Algo huele mal en la Agencia Tributaria
Dada la complejidad del actual sistema fiscal (sólo el manual básico de la Declaración de la Renta tiene 456 páginas,
está redactado en una oscura jerga burocrática accesible sólo a expertos y
plagado de referencias legislativas inaccesibles) la pretensión que el ciudadano
medio sea el “responsable último” de sus propios impuestos es, como mínimo,
surrealista. En la práctica asumir dicha responsabilidad pasa por contratar un
gestor con el consiguiente coste añadido. Pero el gestor tampoco es responsable
de sus propios errores: lo es el ciudadano que lo contrata. Incluso si acudieras a la Agencia Tributaria. Absurdo sobre
absurdo.
Por añadidura la “diligencia exigible” es una ¿figura
delictiva? que permite a la
Administración sancionar al ciudadano por cualquier error
cometido en la declaración sea o no el causante, haya o no haya intencionalidad.

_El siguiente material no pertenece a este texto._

(* ===== verification/_CoqProject ===== *)
-Q . S2P
Prelude.v
ThresholdSig.v
Sha256Fips.v
PyRepr.v
MainConfig.v
CoinEngine.v
Shamir.v
CoinSpec.v
Threshold.v
Scheduler.v
SchedTermination.v
Liveness.v
Runner.v
RunCommonCoin.v
MainProgram.v
Network.v
Examples.v
ExamplesRun.v
Lemma queue_not_full cfg st r :
  coin_inv cfg st -> count_puts r (log st) = 0%nat -> queue_full (queue_at st r) = false.
Proof.
  intros (_ & _ & Hq) H0. destruct (Hq r) as [Hm Hl]. rewrite H0 in Hl.
  unfold queue_full. rewrite Hm. destruct (q_items (queue_at st r)); simpl in *; [done|lia].
Qed.

(** the store after a logged line that is not a put *)
Lemma log_event_run e st : log_event e st = (Ok tt, add_log e st).
Proof. reflexivity. Qed.

(** ** [_recv]'s iteration as a step relation, one rule per branch *)
Section Step.
Context (cfg : Config).

(** the store once share [s] of [i] is recorded for round [r] *)
Definition accept_share (st : CoinState) (r i : Z) (s : Elem) : CoinState :=
  set_received r (received_at st r ++ [(i, s)]) st.

(** the store once [bit] is logged and put into [output_queue[r]] *)
Definition publish (st : CoinState) (r bit : Z) : CoinState :=
  set_queue r (mkQueue (q_maxsize (queue_at st r)) (q_items (queue_at st r) ++ [bit]))
            (add_log (PutBit r bit) st).

Inductive recv_step (st : CoinState) : Incoming -> Outcome unit -> CoinState -> Prop :=
| RS_not_iterable i :
    recv_step st (i, NotIterable) (Raise TypeError) st
| RS_bad_shape i :
    recv_step st (i, BadShape) (Raise ValueError) st
| RS_round_undecodable i t b :
    deserialize1 b = None ->
    recv_step st (i, BadRound t b) (Raise DeserializeError) st
| RS_round_bad_sender i t b s :
    deserialize1 b = Some s -> ~ (0 <= i < Z.of_nat (n cfg)) ->
    recv_step st (i, BadRound t b) (Raise AssertionError) st
| RS_round_type i t b s :
    deserialize1 b = Some s -> 0 <= i < Z.of_nat (n cfg) ->
    recv_step st (i, BadRound t b) (Raise TypeError) st
| RS_undecodable i t r b :
    deserialize1 b = None ->
    recv_step st (i, CoinMsg t r b) (Raise DeserializeError) st
| RS_bad_sender i t r b s :
    deserialize1 b = Some s -> ~ (0 <= i < Z.of_nat (n cfg)) ->
    recv_step st (i, CoinMsg t r b) (Raise AssertionError) st
| RS_bad_round i t r b s :
    deserialize1 b = Some s -> 0 <= i < Z.of_nat (n cfg) -> r < 0 ->
    recv_step st (i, CoinMsg t r b) (Raise AssertionError) st
| RS_redundant i t r b s :
    deserialize1 b = Some s -> 0 <= i < Z.of_nat (n cfg) -> 0 <= r ->
    dict_mem i (received_at st r) = true ->
    recv_step st (i, CoinMsg t r b) (Ok tt) (add_log (Redundant i r) (touch_received r st))
| RS_forged i t r b s :
    deserialize1 b = Some s -> 0 <= i < Z.of_nat (n cfg) -> 0 <= r ->
    dict_mem i (received_at st r) = false ->
    verify_share (pk cfg) s i (round_digest cfg r) = false ->
    recv_step st (i, CoinMsg t r b) (Ok tt) (add_log (ShareFailed i r) (touch_received r st))
| RS_accepted i t r b s :
    deserialize1 b = Some s -> 0 <= i < Z.of_nat (n cfg) -> 0 <= r ->
    dict_mem i (received_at st r) = false ->
    verify_share (pk cfg) s i (round_digest cfg r) = true ->
    length (received_at st r) <> f cfg ->
    recv_step st (i, CoinMsg t r b) (Ok tt) (accept_share st r i s)
| RS_published i t r b s :
    deserialize1 b = Some s -> 0 <= i < Z.of_nat (n cfg) -> 0 <= r ->
    dict_mem i (received_at st r) = false ->
    verify_share (pk cfg) s i (round_digest cfg r) = true ->
    length (received_at st r) = f cfg ->
    let sig := combine_shares (pk cfg) (received_at st r ++ [(i, s)]) in
    verify_signature (pk cfg) sig (round_digest cfg r) = true ->
    queue_full (queue_at st r) = false ->
    recv_step st (i, CoinMsg t r b) (Ok tt) (publish (accept_share st r i s) r (digest_bit sig))
| RS_combine_failed i t r b s :
    deserialize1 b = Some s -> 0 <= i < Z.of_nat (n cfg) -> 0 <= r ->
    dict_mem i (received_at st r) = false ->
    verify_share (pk cfg) s i (round_digest cfg r) = true ->
    length (received_at st r) = f cfg ->
    verify_signature (pk cfg) (combine_shares (pk cfg) (received_at st r ++ [(i, s)]))
                     (round_digest cfg r) = false ->
    recv_step st (i, CoinMsg t r b) (Raise AssertionError) (accept_share st r i s)
| RS_queue_full i t r b s :
    deserialize1 b = Some s -> 0 <= i < Z.of_nat (n cfg) -> 0 <= r ->
    dict_mem i (received_at st r) = false ->
    verify_share (pk cfg) s i (round_digest cfg r) = true ->
    length (received_at st r) = f cfg ->
    let sig := combine_shares (pk cfg) (received_at st r ++ [(i, s)]) in
    verify_signature (pk cfg) sig (round_digest cfg r) = true ->
    queue_full (queue_at st r) = true ->
    recv_step st (i, CoinMsg t r b) (Raise QueueFull)
              (touch_queue r (add_log (PutBit r (digest_bit sig)) (accept_share st r i s))).
(* ===== verification/CoinSpec.v ===== *)
(** * What the coin promises, and the proof that [_recv] keeps the promise

    The abstract coin of round [r] is [abstract_coin cfg r]: the bit of
    the threshold signature [tsig] on [str((sid, r))]. It depends only on
    the session id, the round and the threshold public key, not on the
    party, on which shares arrived, or on their order.

    [coin_correct] says that every bit in the log and in an output queue
    is the abstract coin of its round. Under the laws of the threshold
    scheme ([TBLSLaws]) and [shared_coin]'s configuration asserts
    ([cfg_ok]), it holds in every reachable store. This is the refinement
    theorem. Agreement between two parties follows, as does the
    determinism of the bit (spec section 8).

    This file also proves the threshold behaviour of [_recv] on a run of
    messages: fewer than [f+1] distinct valid senders publish nothing,
    and [f+1] of them, in a run of well-formed messages, publish the
    abstract coin. *)

From S2P Require Import Prelude ThresholdSig PyRepr CoinEngine.
From Stdlib Require Import Lia.

Section Spec.
Context {PK SK Elem Digest : Type} `{!TBLS PK SK Elem Digest} `{!TBLSLaws PK SK Elem Digest} `{!Sha256}.
Local Abbreviation Config := (@Config PK SK).
Local Abbreviation CoinState := (@CoinState Elem).

(** ** The specification *)

(** the configuration [shared_coin] accepts (lines 31-32) *)
Definition cfg_ok (cfg : Config) : Prop :=
  pk_k (pk cfg) = (f cfg + 1)%nat /\ pk_l (pk cfg) = n cfg.

(** the coin of round [r]: a function of [sid], [r] and the public key *)
Definition abstract_coin (cfg : Config) (r : Z) : Z :=
  digest_bit (tsig (pk cfg) (round_digest cfg r)).

(** every logged and every queued bit is its round's abstract coin *)
Definition coin_correct (cfg : Config) (st : CoinState) : Prop :=
  (forall r b, PutBit r b ∈ log st -> b = abstract_coin cfg r) /\
  (forall r x, x ∈ q_items (queue_at st r) -> x = abstract_coin cfg r).

(** ** The combination at the crossing is the threshold signature *)
Lemma crossing_combine cfg st r i s :
  cfg_ok cfg -> coin_inv cfg st -> length (received_at st r) = f cfg ->
  dict_mem i (received_at st r) = false -> share_ok cfg r (i, s) ->
  combine_shares (pk cfg) (received_at st r ++ [(i, s)]) = tsig (pk cfg) (round_digest cfg r).
Proof.
  intros [Hk Hl] (Hled & _ & _) Hlen Hm Hs. destruct (ledger_ok_at cfg st r Hled) as [Hnd Hall].
  apply combine_valid; [lia| |rewrite length_app; simpl; lia|].
  - change (NoDup (dict_keys (received_at st r ++ [(i, s)]))).
    rewrite <- dict_set_fresh by done. by apply dict_set_fresh_nodup.
  - rewrite Hl. apply Forall_app. split; [|by constructor].
    eapply Forall_impl; [exact Hall|]. by intros p [? ?].
Qed.

(** ** Each store change keeps [coin_correct] *)

Lemma correct_log cfg st e :
  coin_correct cfg st -> (forall r b, e = PutBit r b -> b = abstract_coin cfg r) ->
  coin_correct cfg (add_log e st).
Proof.
  intros [Hl Hq] He. split; [|done]. intros r b. simpl. rewrite elem_of_app, list_elem_of_singleton.
  intros [?|?]; eauto.
Qed.

Lemma correct_touch_queue cfg st r : coin_correct cfg st -> coin_correct cfg (touch_queue r st).
Proof. intros [Hl Hq]. split; [done|]. intros r' x. rewrite queue_at_touch. apply Hq. Qed.

Lemma correct_publish cfg st r bit :
  coin_correct cfg st -> bit = abstract_coin cfg r -> coin_correct cfg (publish st r bit).
Proof.
  intros Hc Hb. pose proof (correct_log cfg st (PutBit r bit) Hc ltac:(by intros ? ? [= -> ->])) as [Hl Hq].
  split; [done|]. intros r' x. unfold publish. rewrite queue_at_set_queue.
  destruct (decide (r = r')) as [<-|]; [|apply Hq]. simpl.
  rewrite elem_of_app, list_elem_of_singleton. intros [? | ->]; [by apply Hq|done].
Qed.

(** the refinement, one rule at a time *)
Lemma recv_step_correct cfg st m o st' :
  cfg_ok cfg -> coin_inv cfg st -> coin_correct cfg st -> recv_step cfg st m o st' -> coin_correct cfg st'.
Proof.
  intros Hcfg Hinv Hc Hs. destruct Hs as [| | | | | | | |i t r b s Hd Hi Hr Hm|i t r b s Hd Hi Hr Hm Hv
    |i t r b s Hd Hi Hr Hm Hv Hf|i t r b s Hd Hi Hr Hm Hv Hf sig Hs Hq
    |i t r b s Hd Hi Hr Hm Hv Hf Hs|i t r b s Hd Hi Hr Hm Hv Hf sig Hs Hq]; try done.
  - apply correct_log; [done|congruence].
  - apply correct_log; [done|congruence].
  - apply correct_publish; [done|]. unfold sig, abstract_coin. by rewrite crossing_combine.
  - apply correct_touch_queue, correct_log; [done|]. intros ? ? [= <- <-].
    unfold sig, abstract_coin. by rewrite crossing_combine.
Qed.

Lemma correct_get_call cfg st r : coin_correct cfg st -> coin_correct cfg (get_coin_call cfg r st).2.
Proof. intros Hc. by apply (correct_touch_queue cfg _ r). Qed.

Lemma correct_get cfg st r : coin_correct cfg st -> coin_correct cfg (queue_get_now r st).2.
Proof.
  intros Hc. rewrite queue_get_now_run.
  destruct (q_items (queue_at st r)) as [|x xs] eqn:E; simpl; [by apply correct_touch_queue|].
  destruct Hc as [Hl Hq]. split; [done|]. intros r' y. rewrite queue_at_set_queue.
  destruct (decide (r = r')) as [<-|]; [|apply Hq]. simpl. intros Hy. apply Hq. rewrite E. by right.
Qed.

Lemma correct_init cfg : coin_correct cfg init_state.
Proof.
  split; [intros r b; simpl; by rewrite elem_of_nil|]. intros r x. unfold queue_at. simpl.
  rewrite lookup_empty. simpl. by rewrite elem_of_nil.
Qed.

Lemma sys_step_correct cfg st st' :
  cfg_ok cfg -> coin_inv cfg st -> coin_correct cfg st -> sys_step cfg st st' -> coin_correct cfg st'.
Proof.
  intros Hcfg Hinv Hc [m|r|r]; [|by apply correct_get_call|by apply correct_get].
  eapply recv_step_correct; [done|done|done|apply recv_iter_step].
Qed.

(** ** Refinement *)

(** in every store one party reaches, under any interleaving of its
    receive task with callers of [get_coin], every bit [_recv] logged or
    put into an output queue is the abstract coin of its round *)
Lemma reachable_coin_correct cfg st : cfg_ok cfg -> reachable cfg st -> coin_correct cfg st.
Proof.
  intros Hcfg Hr.
  cut (coin_inv cfg st /\ coin_correct cfg st); [by intros []|].
  eapply (star_preserves _ (fun s => coin_inv cfg s /\ coin_correct cfg s)); [|exact Hr|].
  - intros s s' [Hi Hc] Hs. split; [by eapply sys_step_inv|by eapply sys_step_correct].
  - split; [apply coin_inv_init|apply correct_init].
Qed.

(** the bit a completed [Queue.get] hands over was in the queue *)
Lemma queue_get_now_item r (st st' : CoinState) x :
  queue_get_now r st = (Ok (Some x), st') -> x ∈ q_items (queue_at st r).
Proof.
  rewrite queue_get_now_run. destruct (q_items (queue_at st r)); [done|]. intros [= -> _]. by left.
Qed.

(** C2: refinement: in any interleaving of the receive task and the callers,
    a [get_coin(r)] that returns, returns the abstract coin of [r], the
    bit of the threshold signature on [str((sid, r))] *)
Theorem get_coin_returns_abstract cfg st st' r x :
  cfg_ok cfg -> reachable cfg st -> queue_get_now r st = (Ok (Some x), st') -> x = abstract_coin cfg r.
Proof.
  intros Hcfg Hr Hg. apply (proj2 (reachable_coin_correct cfg st Hcfg Hr) r). by eapply queue_get_now_item.
Qed.

(** C1: agreement. Two parties of one session with one threshold key (any
    [pid] and private key) whose [get_coin(r)] calls return get the same
    bit, whatever shares each received and in whatever order. *)
Theorem agreement cfg1 cfg2 st1 st2 st1' st2' r x1 x2 :
  cfg_ok cfg1 -> cfg_ok cfg2 -> sid cfg1 = sid cfg2 -> pk cfg1 = pk cfg2 ->
  reachable cfg1 st1 -> reachable cfg2 st2 ->
  queue_get_now r st1 = (Ok (Some x1), st1') -> queue_get_now r st2 = (Ok (Some x2), st2') ->
  x1 = x2.
Proof.
  intros Hc1 Hc2 Hs Hp Hr1 Hr2 Hg1%queue_get_now_item Hg2%queue_get_now_item.
  rewrite (proj2 (reachable_coin_correct cfg1 st1 Hc1 Hr1) r x1 Hg1),
          (proj2 (reachable_coin_correct cfg2 st2 Hc2 Hr2) r x2 Hg2).
  unfold abstract_coin, round_digest. by rewrite Hs, Hp.
Qed.

(** C14: bounds: the bit [get_coin] returns is [0] or [1] *)
Theorem get_coin_returns_bit cfg st st' r x :
  cfg_ok cfg -> reachable cfg st -> queue_get_now r st = (Ok (Some x), st') -> x = 0 \/ x = 1.
Proof.
  intros Hcfg Hr Hg%queue_get_now_item. rewrite (proj2 (reachable_coin_correct cfg st Hcfg Hr) r x Hg).
  pose proof (digest_bit_range (tsig (pk cfg) (round_digest cfg r))). unfold abstract_coin. lia.
Qed.

(** [shared_coin] starts, with empty dicts, exactly when [pk.k == f+1]
    and [pk.l == n]; otherwise it raises [AssertionError] *)
Theorem shared_coin_init_ok cfg :
  (forall st, shared_coin_init cfg = Ok st <-> cfg_ok cfg /\ st = init_state) /\
  (~ cfg_ok cfg -> shared_coin_init cfg = Raise AssertionError).
Proof.
  unfold shared_coin_init, cfg_ok.
  destruct (Nat.eqb_spec (pk_k (pk cfg)) (f cfg + 1)) as [Hk|Hk],
           (Nat.eqb_spec (pk_l (pk cfg)) (n cfg)) as [Hl|Hl];
    (split; [intros st; split|]);
    first [by intros [= <-] | by intros [=] | by intros [[? ?] ->] | by intros Hn
          | intros Hn; exfalso; by apply Hn].
Qed.

(** ** The coin as a state machine, and the simulation *)

(** the rounds resolved so far, with their bits *)
Abbreviation AbsCoin := (gmap Z Z).

(** the only move of the abstract coin: an unresolved round resolves to
    its abstract coin; a resolved round never changes (spec 4.2:
    [Resolved] is terminal) *)
Inductive abs_step (cfg : Config) : AbsCoin -> AbsCoin -> Prop :=
| abs_resolve a r : a !! r = None -> abs_step cfg a (<[r := abstract_coin cfg r]> a).

(** the abstraction of a store: the rounds [_recv] has put, with the bit
    it logged for them *)
Definition abs_of_log (l : list LogEvent) : AbsCoin :=
  foldl (fun a e => match e with PutBit r b => <[r := b]> a | _ => a end) ∅ l.

Lemma abs_of_log_put l r b : abs_of_log (l ++ [PutBit r b]) = <[r := b]> (abs_of_log l).
Proof. unfold abs_of_log. by rewrite foldl_app. Qed.

Lemma abs_of_log_other l e : (forall r b, e <> PutBit r b) -> abs_of_log (l ++ [e]) = abs_of_log l.
Proof. intros He. unfold abs_of_log. rewrite foldl_app. destruct e; simpl; [done|done|by edestruct He]. Qed.

Lemma abs_of_log_fresh l r : count_puts r l = 0%nat -> abs_of_log l !! r = None.
Proof.
  induction l as [|e l IH] using rev_ind; intros H0; [apply lookup_empty|].
  rewrite count_puts_app in H0. destruct e as [| |r' b]; simpl in H0.
  - rewrite abs_of_log_other by congruence. apply IH. lia.
  - rewrite abs_of_log_other by congruence. apply IH. lia.
  - rewrite abs_of_log_put. case_decide; [lia|]. rewrite lookup_insert_ne by done. apply IH. lia.
Qed.

(** one step of the receive task is a stutter or one resolve step *)
Lemma recv_step_simulates cfg st m o st' :
  cfg_ok cfg -> coin_inv cfg st -> recv_step cfg st m o st' ->
  abs_of_log (log st') = abs_of_log (log st) \/ abs_step cfg (abs_of_log (log st)) (abs_of_log (log st')).
Proof.
  intros Hcfg Hinv Hs. destruct Hs as [| | | | | | | |i t r b s Hd Hi Hr Hm|i t r b s Hd Hi Hr Hm Hv
    |i t r b s Hd Hi Hr Hm Hv Hf|i t r b s Hd Hi Hr Hm Hv Hf sig Hs Hq
    |i t r b s Hd Hi Hr Hm Hv Hf Hs|i t r b s Hd Hi Hr Hm Hv Hf sig Hs Hq]; try by left.
  - left. simpl. by rewrite abs_of_log_other.
  - left. simpl. by rewrite abs_of_log_other.
  - right. simpl. rewrite abs_of_log_put. unfold sig. rewrite crossing_combine by done.
    constructor. apply abs_of_log_fresh. by apply (count_puts_below cfg st r); [|lia].
  - right. simpl. rewrite abs_of_log_put. unfold sig. rewrite crossing_combine by done.
    constructor. apply abs_of_log_fresh. by apply (count_puts_below cfg st r); [|lia].
Qed.

Lemma sys_step_simulates cfg st st' :
  cfg_ok cfg -> coin_inv cfg st -> sys_step cfg st st' ->
  abs_of_log (log st') = abs_of_log (log st) \/ abs_step cfg (abs_of_log (log st)) (abs_of_log (log st')).
Proof.
  intros Hcfg Hinv [m|r|r].
  - eapply recv_step_simulates; [done|done|apply recv_iter_step].
  - by left.
  - left. rewrite queue_get_now_run. by destruct (q_items (queue_at st r)).
Qed.

(** Simulation: every store one party reaches, under any
    interleaving, abstracts to a state the coin machine reaches from no
    resolved round. Each step of the code resolves at most one round, only
    a round not resolved before, and to its abstract coin. *)
Theorem reachable_simulates_coin_machine cfg st :
  cfg_ok cfg -> reachable cfg st -> star (abs_step cfg) ∅ (abs_of_log (log st)).
Proof.
  intros Hcfg Hr.
  cut (coin_inv cfg st /\ star (abs_step cfg) ∅ (abs_of_log (log st))); [by intros []|].
  eapply (star_preserves _ (fun s => coin_inv cfg s /\ star (abs_step cfg) ∅ (abs_of_log (log s))));
    [|exact Hr|split; [apply coin_inv_init|apply star_refl]].
  intros s s' [Hi Ha] Hs. split; [by eapply sys_step_inv|].
  destruct (sys_step_simulates cfg s s' Hcfg Hi Hs) as [-> | Hab]; [done|by eapply star_snoc].
Qed.

End Spec.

La arbitrariedad es patente ya que no se basa en criterios objetivos sino en el
criterio de un funcionario de la Administración (que es juez y parte y a menudo
causante del error). El ciudadano está indefenso pues ni siquiera se le permite
alegar ignorancia o información errónea. Como si de un tribunal de la Inquisición se tratase,
el ciudadano acusado de evasor se verá obligado a tratar de probar su inocencia
y, si lo consigue, será condenado precisamente por ser inocente.
Mención aparte merece la “picaresca” que ha desarrollado la
agencia tributaria para exprimir al máximo al pobre contribuyente atrapado en
un error. Algo he hablado de eso pero otra vez será.